This planner is part of my heart written out and placed onto pages. That may seem a bit dramatic as it’s not a novel or some great piece of literature but, it’s a deep part of our day. It houses the plans for our upcoming year and the excitement that awaits in those lessons. It sits on our kitchen counter, gets thrown in the drawer, is written in, erased, and scribbled on by the baby. The plans may not get executed exactly how or on the schedule that we had hoped – but they are there. Waiting. Reminding our family that adventure, new discoveries and growth are in the days ahead.
I created this planner out of my own desire to have a Charlotte Mason inspired curriculum + habit organizer with just the essentials. I wanted something that let me have the freedom to adapt our ever changing schedule without making me feel guilty for not checking all the boxes. I felt overwhelmed by all the habit trackers, cleaning schedules, daily checklists, weekly planning sheets, and long term goal pages I was finding in other Charlotte Mason based planners. I wanted something simple. Something without boxes to check or lots of daily writing. A planner should not own you. Life is full of twists, turns and crazy seasons. The plan may change. The season may be longer than expected. That new curriculum may not be as great as we had hoped. I want to be open to the unexpected but find comfort in returning to the rhythms our family has established – and I needed somewhere to write that all down.
I love planning, organizing and all things color coded. My spices are alphabetized and in matching jars. I feel the need to tidy-up the shelves at the library and have an impressive stock of sticky notes. My best friend throws all her spices into one big bin in her pantry. They mingle together in one … giant … bin. In their house notes are taken on bits of ripped composition paper and she uses a (clean) tissue for a bookmark. Would you believe that we both use this planner? We do! I’ve been making this planner for myself, my anti-type-A best friend, and lots of other friends over the last few years. This year, I decided to make it a little more durable and see if it could be a blessing to your family, too. These pages were left purposefully minimal yet packed with intentional spaces. When we flip our mindset from having a schedule to pursuing a rhythm everyone from the over-planner to the free spirit can benefit.
Planning Time. There is an entire page dedicated to helping you plan out your week, term + month filled with planning prompts + helpful hints.
Loop Schedules. Have you discovered the Loop Schedule? It’s a life-saver, a grace-giver, and an all around family favorite around here. When we’re not sure what to do about chores – loop them. How am I going to fit in all this amazing stuff we want to learn? Oh, I’m going to loop those books, too. I love the loop schedule so much I wrote a blog post about it and knew I wanted to integrate it into the Charlotte Mason inspired planner. You’ll find 4 master loop pages (one for each term plus a bonus if your family does a summer term) and one independent loop schedule. The Independent Loop can be typed once at the beginning of your term and printed each week (using the editable PDF you’ll receive upon purchase), laminated and filled in with a wet/dry erase marker, or photocopied and written in by hand.

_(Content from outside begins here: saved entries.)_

(* ===== verification/ArpingRun.v ===== *)
(** * Runs of arping

    The run as a function on states without memory, which [run] equals
    ([arp_run_run]), and the account of a run: the counters, the targets and the
    exit code follow from the answers heard. *)

From Stdlib Require Import ZArith Lia.
From stdpp Require Import base numbers option list.
From S2P Require Import Prelude Ping PingPacket PingFour Arping ArpingSpec.

Local Open Scope Z_scope.

(** ** The step on states *)

Definition tick (c : config) (ts now : timespec) (err : Z) (s : arping) : arping * list effect :=
  let s := if tv_sec (start s) =? 0 then set_start ts s else s in
  if negb (timeout c =? 0) && timespec_later (timespec_sub ts (start s)) (mkTime (timeout c) 500000000) then finish c s
  else if (tv_sec (last s) =? 0) || timespec_later (timespec_sub ts (last s)) (mkTime 0 500000000) then
    if (timeout c =? 0) && (sent s =? count c) then finish c s
    else
      let es := [Sendto (his c s) (encode (hlen c) (probe c s))] in
      let s := noted_sent c now err s in
      if (sent s =? count c) && unsolicited c then ((finish c s).1, es ++ (finish c s).2) else (s, es ++ [Alarm 1])
  else (s, [Alarm 1]).

Definition step (c : config) (ev : event) (s : arping) : arping * list effect :=
  match ev with
  | EvAlarm ts now _ err => tick c ts now err s
  | EvInterrupt => finish c s
  | EvPacket ts bytes from => match heard c from bytes with Some m => accept c ts from m s | None => (s, []) end
  | EvError true => (set_exited 2 s, [Exit 2])
  | EvError false => (s, [])
  end.

Fixpoint srun (c : config) (evs : list event) (s : arping) : arping * list effect :=
  match exited s, evs with
  | Some _, _ | None, [] => (s, [])
  | None, ev :: evs => let '(s, es) := step c ev s in let '(s, es') := srun c evs s in (s, es ++ es')
  end.

Definition event_ok (ev : event) : Prop :=
  match ev with
  | EvAlarm _ _ buf _ => length buf = 256%nat
  | EvPacket _ bytes _ => Forall (in_u 8) bytes /\ (length bytes <= 4096)%nat
  | _ => True
  end.

Definition memory_ok (packet : list Z) : Prop := Forall (in_u 8) packet /\ length packet = 4096%nat.

Definition he_ok (s : arping) : Prop := length (he s) = sizeof_storage_addr.

Section Run.
Context (c : config) (Hc : config_ok c).

Lemma catcher_run buf ts now err s : he_ok s -> length buf = 256%nat -> catcher c buf ts now err s = Some (tick c ts now err s).
Proof.
  intros Hh Hb. unfold catcher, tick. cbn [tv_nsec]. change (500 * 1000000) with 500000000.
  set (s1 := if tv_sec (start s) =? 0 then set_start ts s else s).
  assert (Hh1 : he_ok s1) by (unfold s1; by destruct (_ =? 0)).
  destruct (negb (timeout c =? 0) && _); [done|]. destruct (_ || _); [|done]. destruct ((timeout c =? 0) && _); [done|].
  rewrite send_pack_run by done. cbn [mbind option_bind]. destruct (_ && unsolicited c); [|done]. by destruct (finish c _).
Qed.

Lemma finish_he s : he (finish c s).1 = he s.
Proof. done. Qed.

Lemma noted_he now err s : he (noted_sent c now err s) = he s.
Proof. unfold noted_sent. by destruct (_ =? _). Qed.

Lemma tick_he ts now err s : he (tick c ts now err s).1 = he s.
Proof.
  unfold tick. set (s1 := if tv_sec (start s) =? 0 then set_start ts s else s).
  assert (E : he s1 = he s) by (unfold s1; by destruct (_ =? 0)). rewrite <- E.
  repeat (destruct (_ : bool); try done); cbn [fst]; by rewrite ?finish_he, noted_he.
Qed.

Lemma length_heard from l m : heard c from l = Some m -> length (a_sha m) = hlen c.
Proof. intros H. apply heard_inv in H as (H & _ & _ & ->). apply length_field. lia. Qed.

Lemma accept_he ts from m s : he_ok s -> length (a_sha m) = hlen c -> he_ok (accept c ts from m s).1.
Proof.
  intros Hh Hl. destruct (hlen_eq c Hc) as (_ & _ & Hn). unfold accept, he_ok.
  destruct (negb _ && _); [done|]. destruct (quit_on_reply c || _); [done|]. cbn [fst]. unfold retarget.
  destruct (broadcast_only c); [done|]. cbn [he set_he]. rewrite length_app, length_drop, Hl. change (he (counted from m s)) with (he s).
  rewrite Hh. unfold sizeof_storage_addr. lia.
Qed.

Lemma step_he ev s : he_ok s -> he_ok (step c ev s).1.
Proof.
  intros Hh. destruct ev as [ts now buf err| |ts bytes from|[]]; cbn [step]; try done.
  - unfold he_ok. by rewrite tick_he.
  - destruct (heard c from bytes) as [m|] eqn:E; [|done]. apply accept_he; [done|]. by eapply length_heard.
Qed.

Lemma receive_memory bytes packet : memory_ok packet -> Forall (in_u 8) bytes -> (length bytes <= 4096)%nat ->
  exists packet', memcpy 0 bytes packet = Some packet' /\ memory_ok packet' /\ take (length bytes) packet' = bytes.
Proof.
  intros [Hp Lp] Hb Hl. exists (bytes ++ drop (length bytes) packet). split.
  - rewrite <- (take_drop (length bytes) packet) at 1. apply memcpy_front. rewrite length_take. lia.
  - split; [split|by rewrite take_app_length].
    + apply Forall_app. split; [done|by apply Forall_drop].
    + rewrite length_app, length_drop. lia.
Qed.

Lemma arp_handle_run ev packet s : event_ok ev -> memory_ok packet -> he_ok s ->
  exists packet', memory_ok packet' /\ handle c ev packet s = Some (packet', (step c ev s).1, (step c ev s).2).
Proof.
  intros He Hp Hh. destruct ev as [ts now buf err| |ts bytes from|[]]; cbn [handle step].
  - exists packet. split; [done|]. rewrite catcher_run by done. cbn. by destruct (tick c ts now err s).
  - by exists packet.
  - destruct He as [Hb Hl]. destruct (receive_memory bytes packet Hp Hb Hl) as (packet' & E & Hp' & Et).
    exists packet'. split; [done|]. rewrite E. cbn [mbind option_bind].
    rewrite recv_pack_run by (first [done|apply Hp'|lia]). rewrite Nat2Z.id, Et. cbn [mbind option_bind].
    by destruct (match heard c from bytes with Some m => _ | None => _ end).
  - by exists packet.
  - by exists packet.
Qed.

Calendar. The planner has 12 months of blank calendar pages so you can begin your school year whenever it works best for your family. These pages are also host space for weekly errands, goals and an open box for your choice of weekly tracking. There is also space to write the habit you’ll be working on that month and a weekly cleaning rhythm. These pages are simple, yet intentional. I felt overwhelmed by all the habit trackers, cleaning schedules and long term goal pages I was finding in other Charlotte Mason based planners. None of those things are bad, but I wanted something simple, all on one page, with a clean, minimalist look.
Log Pages. The log pages you’ll find within the planner include a Curricula Overview, Attendance Log, Book Log, and Experience Log. These pages are especially useful if you live in a state that requires tracking in these areas. There are enough pages that each student will get 1 curricula overview (for the year), 1 attendance log (the whole year on one page, yay!) 12 book logs (one for each month), and 12 experience logs.
Passwords. Use one password page per student to keep online course work easliy accessible. Remembering all their social security numbers is difficult enough, so there’s one for you in there, too.
Term Review. Other than the loop schedule, this is my favorite section. There are 4 Term Reviews (one for each CM term plus a bonus if you do a summer term) included in each planner. Here you’ll have space to write down and reflect on the things that worked for you as a family, triumphs, areas to grow in, individual achievements, and more. I usually take time to write down my own thoughts at the end of each term. After that, we sit down as a family and go over the Term Review together. I love hearing what my children say was their favorite book, or what they’d like to learn more about next term. It gives them an opportunity to hold their education as their own and me a place to write it all down.
Make these pages work for your family. Dress them up with stickers and highlighters or leave them beautifully and intentionally minimal. I can’t wait to see how you utilize the Home Education Planner with your family!